» Work instruction: Please repeat each line of the data exactly, with nothing left out.
(Working data Opens)
Lemma forFiles_walkShape (fNormalize : bool) (sDir : string) (es : list (string * fsnode)) :
  Forall (fun e => walkShape (snd e)) es ->
  forall acc w l w',
    forFiles (visitEntry (fun sPath c => readDirFiles sPath fNormalize None c) fNormalize sDir)
      es acc w = (Ok l, w') ->
    exists rest, l = acc ++ rest /\ Forall (walkRecord sDir) rest /\
                 sublist (map FileData.name rest) (map fst es).
Proof.
  induction 1 as [|[sName nd] rest Hnd Hrest IH]; intros acc w l w' Hrun.
  - rewrite forFiles_nil in Hrun. inversion Hrun; subst.
    exists []. rewrite app_nil_r. split; [reflexivity|]. split; constructor.
  - destruct (Z_lt_le_dec 0 (nMaxFiles w)) as [Hpos|Hle].
    2:{ rewrite forFiles_exhausted in Hrun by exact Hle. inversion Hrun; subst.
        exists []. rewrite app_nil_r. split; [reflexivity|].
        split; [constructor|apply sublist_nil_l]. }
    rewrite forFiles_step in Hrun by exact Hpos.
    destruct (visitEntry _ fNormalize sDir sName nd w) as [[file|e] w1] eqn:Hbody;
      [|discriminate].
    apply IH in Hrun as (more & -> & Hmore & Hnames).
    assert (Hfile : Forall (walkRecord sDir) (pushed file) /\
                    (map FileData.name (pushed file) = [] \/
                     map FileData.name (pushed file) = [sName])).
    { unfold visitEntry in Hbody. destruct (JS.startsWithDot sName) eqn:Hv.
      - inversion Hbody; subst. split; [constructor|left; reflexivity].
      - destruct nd as [mtime size content|mtime entries|].
        + destruct (readEntryFile_total fNormalize (path.join sDir sName) sName mtime size
                      content w) as (r0 & ds & Hr & [->|[db ->]]);
            rewrite Hr in Hbody; inversion Hbody; subst.
          * split; [constructor|left; reflexivity].
          * split; [|right; reflexivity]. constructor; [|constructor].
            simpl. repeat split; try assumption. exists db. split; reflexivity.
        + unfold bind in Hbody.
          destruct (readDirFiles _ fNormalize None (Dir mtime entries) w)
            as [[files|e] w2] eqn:Hsub; [|discriminate].
          inversion Hbody; subst. simpl in Hnd.
          apply Hnd in Hsub as (sub & Hfiles & Hsub & _).
          change (files = sub) in Hfiles. subst files.
          split; [|right; reflexivity]. constructor; [|constructor].
          apply walkRecord_dir; assumption.
        + discriminate. }
    destruct Hfile as [Hrec Hname].
    exists (pushed file ++ more). rewrite app_assoc. split; [reflexivity|]. split.
    + apply Forall_app. split; assumption.
    + rewrite map_app. simpl map.
      destruct Hname as [-> | ->]; simpl.
      * apply sublist_cons. exact Hnames.
      * apply sublist_skip. exact Hnames.
Qed.

Lemma walkShape_all (d : fsnode) : walkShape d.
Proof.
  induction d as [mtime size content|mtime entries IH|] using fsnode_tree_ind;
    intros sDir fNormalize sLabel w l w' Hrun.
  - discriminate.
  - rewrite readDirFiles_Dir in Hrun.
    apply (forFiles_walkShape fNormalize sDir entries IH) in Hrun. exact Hrun.
  - discriminate.
Qed.

(** X14: the walk never writes: whatever its outcome, [readDirFiles] leaves
    both stores, the clock and the settings as they were; it only prints,
    and the budget never grows. *)
Theorem walk_only_prints_and_spends (sDir : string) (fNormalize : bool)
    (sLabel : option string) (d : fsnode) (w : world) :
  onlyWalked w (snd (readDirFiles sDir fNormalize sLabel d w)).
Proof.
  destruct (readDirFiles sDir fNormalize sLabel d w) as [r w'] eqn:Hrun.
  exact (walkFrame_all d sDir fNormalize sLabel w r w' Hrun).
Qed.

(** X15: every list the walk returns is the label list followed by records
    of entries of the directory, in the order of the entries and without
    repeating or inventing one; at every depth a record's path is its
    directory joined with its name, no name starts with a dot, a file record
    has attribute 0 and a size equal to the length of its buffer, and a
    directory record has the subdirectory attribute, size -1 and an empty
    buffer. *)
Theorem walk_returns_shaped_records (sDir : string) (fNormalize : bool)
    (sLabel : option string) (mtime : Z) (es : list (string * fsnode)) (w : world)
    (l : list FileData) (w' : world) :
  readDirFiles sDir fNormalize sLabel (Dir mtime es) w = (Ok l, w') ->
  exists rest,
    l = labelList sDir sLabel (clock w) ++ rest /\
    Forall (walkRecord sDir) rest /\
    sublist (map FileData.name rest) (map fst es).
Proof. intros Hrun. exact (walkShape_all (Dir mtime es) sDir fNormalize sLabel w l w' Hrun). Qed.

End WalkInvariantProofs.

Section EmptyFiles.
Context `{NodeRuntime}.

Lemma walkShape_entries (es : list (string * fsnode)) :
  Forall (fun e => walkShape (snd e)) es.
Proof. apply Forall_forall. intros e _. apply walkShape_all. Qed.

(** The loop over a listing in two parts: once the budget is used up the
    rest of the first part and the second part are both skipped. *)
Lemma forFiles_app (body : string -> fsnode -> M (option FileData))
    (pre post : list (string * fsnode)) :
  forall acc w,
    forFiles body (pre ++ post) acc w =
    match forFiles body pre acc w with
    | (Ok l1, w1) => forFiles body post l1 w1
    | (Thrown e, w1) => (Thrown e, w1)
    end.
Proof.
  induction pre as [|[sName nd] pre IH]; intros acc w; [reflexivity|].
  destruct (Z_lt_le_dec 0 (nMaxFiles w)) as [Hpos|Hle].
  - change (((sName, nd) :: pre) ++ post) with ((sName, nd) :: (pre ++ post)).
    rewrite !forFiles_step by exact Hpos.
    destruct (body sName nd w) as [[file|e] w']; [apply IH|reflexivity].
  - rewrite (forFiles_exhausted body ((sName, nd) :: pre) acc w Hle).
    rewrite !forFiles_exhausted by exact Hle. reflexivity.
Qed.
(Working data Closes)
» Exercise output:
Lemma forFiles_walkShape (fNormalize : bool) (sDir : string) (es : list (string * fsnode)) :
  Forall (fun e => walkShape (snd e)) es ->
  forall acc w l w',
    forFiles (visitEntry (fun sPath c => readDirFiles sPath fNormalize None c) fNormalize sDir)
      es acc w = (Ok l, w') ->
    exists rest, l = acc ++ rest /\ Forall (walkRecord sDir) rest /\
                 sublist (map FileData.name rest) (map fst es).
Proof.
  induction 1 as [|[sName nd] rest Hnd Hrest IH]; intros acc w l w' Hrun.
  - rewrite forFiles_nil in Hrun. inversion Hrun; subst.
    exists []. rewrite app_nil_r. split; [reflexivity|]. split; constructor.
  - destruct (Z_lt_le_dec 0 (nMaxFiles w)) as [Hpos|Hle].
    2:{ rewrite forFiles_exhausted in Hrun by exact Hle. inversion Hrun; subst.
        exists []. rewrite app_nil_r. split; [reflexivity|].
        split; [constructor|apply sublist_nil_l]. }
    rewrite forFiles_step in Hrun by exact Hpos.
    destruct (visitEntry _ fNormalize sDir sName nd w) as [[file|e] w1] eqn:Hbody;
      [|discriminate].
    apply IH in Hrun as (more & -> & Hmore & Hnames).
    assert (Hfile : Forall (walkRecord sDir) (pushed file) /\
                    (map FileData.name (pushed file) = [] \/
                     map FileData.name (pushed file) = [sName])).
    { unfold visitEntry in Hbody. destruct (JS.startsWithDot sName) eqn:Hv.
      - inversion Hbody; subst. split; [constructor|left; reflexivity].
      - destruct nd as [mtime size content|mtime entries|].
        + destruct (readEntryFile_total fNormalize (path.join sDir sName) sName mtime size
                      content w) as (r0 & ds & Hr & [->|[db ->]]);
            rewrite Hr in Hbody; inversion Hbody; subst.
          * split; [constructor|left; reflexivity].
          * split; [|right; reflexivity]. constructor; [|constructor].
            simpl. repeat split; try assumption. exists db. split; reflexivity.
        + unfold bind in Hbody.
          destruct (readDirFiles _ fNormalize None (Dir mtime entries) w)
            as [[files|e] w2] eqn:Hsub; [|discriminate].
          inversion Hbody; subst. simpl in Hnd.
          apply Hnd in Hsub as (sub & Hfiles & Hsub & _).
          change (files = sub) in Hfiles. subst files.
          split; [|right; reflexivity]. constructor; [|constructor].
          apply walkRecord_dir; assumption.
        + discriminate. }
    destruct Hfile as [Hrec Hname].
    exists (pushed file ++ more). rewrite app_assoc. split; [reflexivity|]. split.
    + apply Forall_app. split; assumption.
    + rewrite map_app. simpl map.
      destruct Hname as [-> | ->]; simpl.
      * apply sublist_cons. exact Hnames.
      * apply sublist_skip. exact Hnames.
Qed.

Lemma walkShape_all (d : fsnode) : walkShape d.
Proof.
  induction d as [mtime size content|mtime entries IH|] using fsnode_tree_ind;
    intros sDir fNormalize sLabel w l w' Hrun.
  - discriminate.
  - rewrite readDirFiles_Dir in Hrun.
    apply (forFiles_walkShape fNormalize sDir entries IH) in Hrun. exact Hrun.
  - discriminate.
Qed.

(** X14: the walk never writes: whatever its outcome, [readDirFiles] leaves
    both stores, the clock and the settings as they were; it only prints,
    and the budget never grows. *)
Theorem walk_only_prints_and_spends (sDir : string) (fNormalize : bool)
    (sLabel : option string) (d : fsnode) (w : world) :
  onlyWalked w (snd (readDirFiles sDir fNormalize sLabel d w)).
Proof.
  destruct (readDirFiles sDir fNormalize sLabel d w) as [r w'] eqn:Hrun.
  exact (walkFrame_all d sDir fNormalize sLabel w r w' Hrun).
Qed.

(** X15: every list the walk returns is the label list followed by records
    of entries of the directory, in the order of the entries and without
    repeating or inventing one; at every depth a record's path is its
    directory joined with its name, no name starts with a dot, a file record
    has attribute 0 and a size equal to the length of its buffer, and a
    directory record has the subdirectory attribute, size -1 and an empty
    buffer. *)
Theorem walk_returns_shaped_records (sDir : string) (fNormalize : bool)
    (sLabel : option string) (mtime : Z) (es : list (string * fsnode)) (w : world)
    (l : list FileData) (w' : world) :
  readDirFiles sDir fNormalize sLabel (Dir mtime es) w = (Ok l, w') ->
  exists rest,
    l = labelList sDir sLabel (clock w) ++ rest /\
    Forall (walkRecord sDir) rest /\
    sublist (map FileData.name rest) (map fst es).
Proof. intros Hrun. exact (walkShape_all (Dir mtime es) sDir fNormalize sLabel w l w' Hrun). Qed.

End WalkInvariantProofs.

Section EmptyFiles.
Context `{NodeRuntime}.

Lemma walkShape_entries (es : list (string * fsnode)) :
  Forall (fun e => walkShape (snd e)) es.
Proof. apply Forall_forall. intros e _. apply walkShape_all. Qed.

(** The loop over a listing in two parts: once the budget is used up the
    rest of the first part and the second part are both skipped. *)
Lemma forFiles_app (body : string -> fsnode -> M (option FileData))
    (pre post : list (string * fsnode)) :
  forall acc w,
    forFiles body (pre ++ post) acc w =
    match forFiles body pre acc w with
    | (Ok l1, w1) => forFiles body post l1 w1
    | (Thrown e, w1) => (Thrown e, w1)
    end.
Proof.
  induction pre as [|[sName nd] pre IH]; intros acc w; [reflexivity|].
  destruct (Z_lt_le_dec 0 (nMaxFiles w)) as [Hpos|Hle].
  - change (((sName, nd) :: pre) ++ post) with ((sName, nd) :: (pre ++ post)).
    rewrite !forFiles_step by exact Hpos.
    destruct (body sName nd w) as [[file|e] w']; [apply IH|reflexivity].
  - rewrite (forFiles_exhausted body ((sName, nd) :: pre) acc w Hle).
    rewrite !forFiles_exhausted by exact Hle. reflexivity.
Qed.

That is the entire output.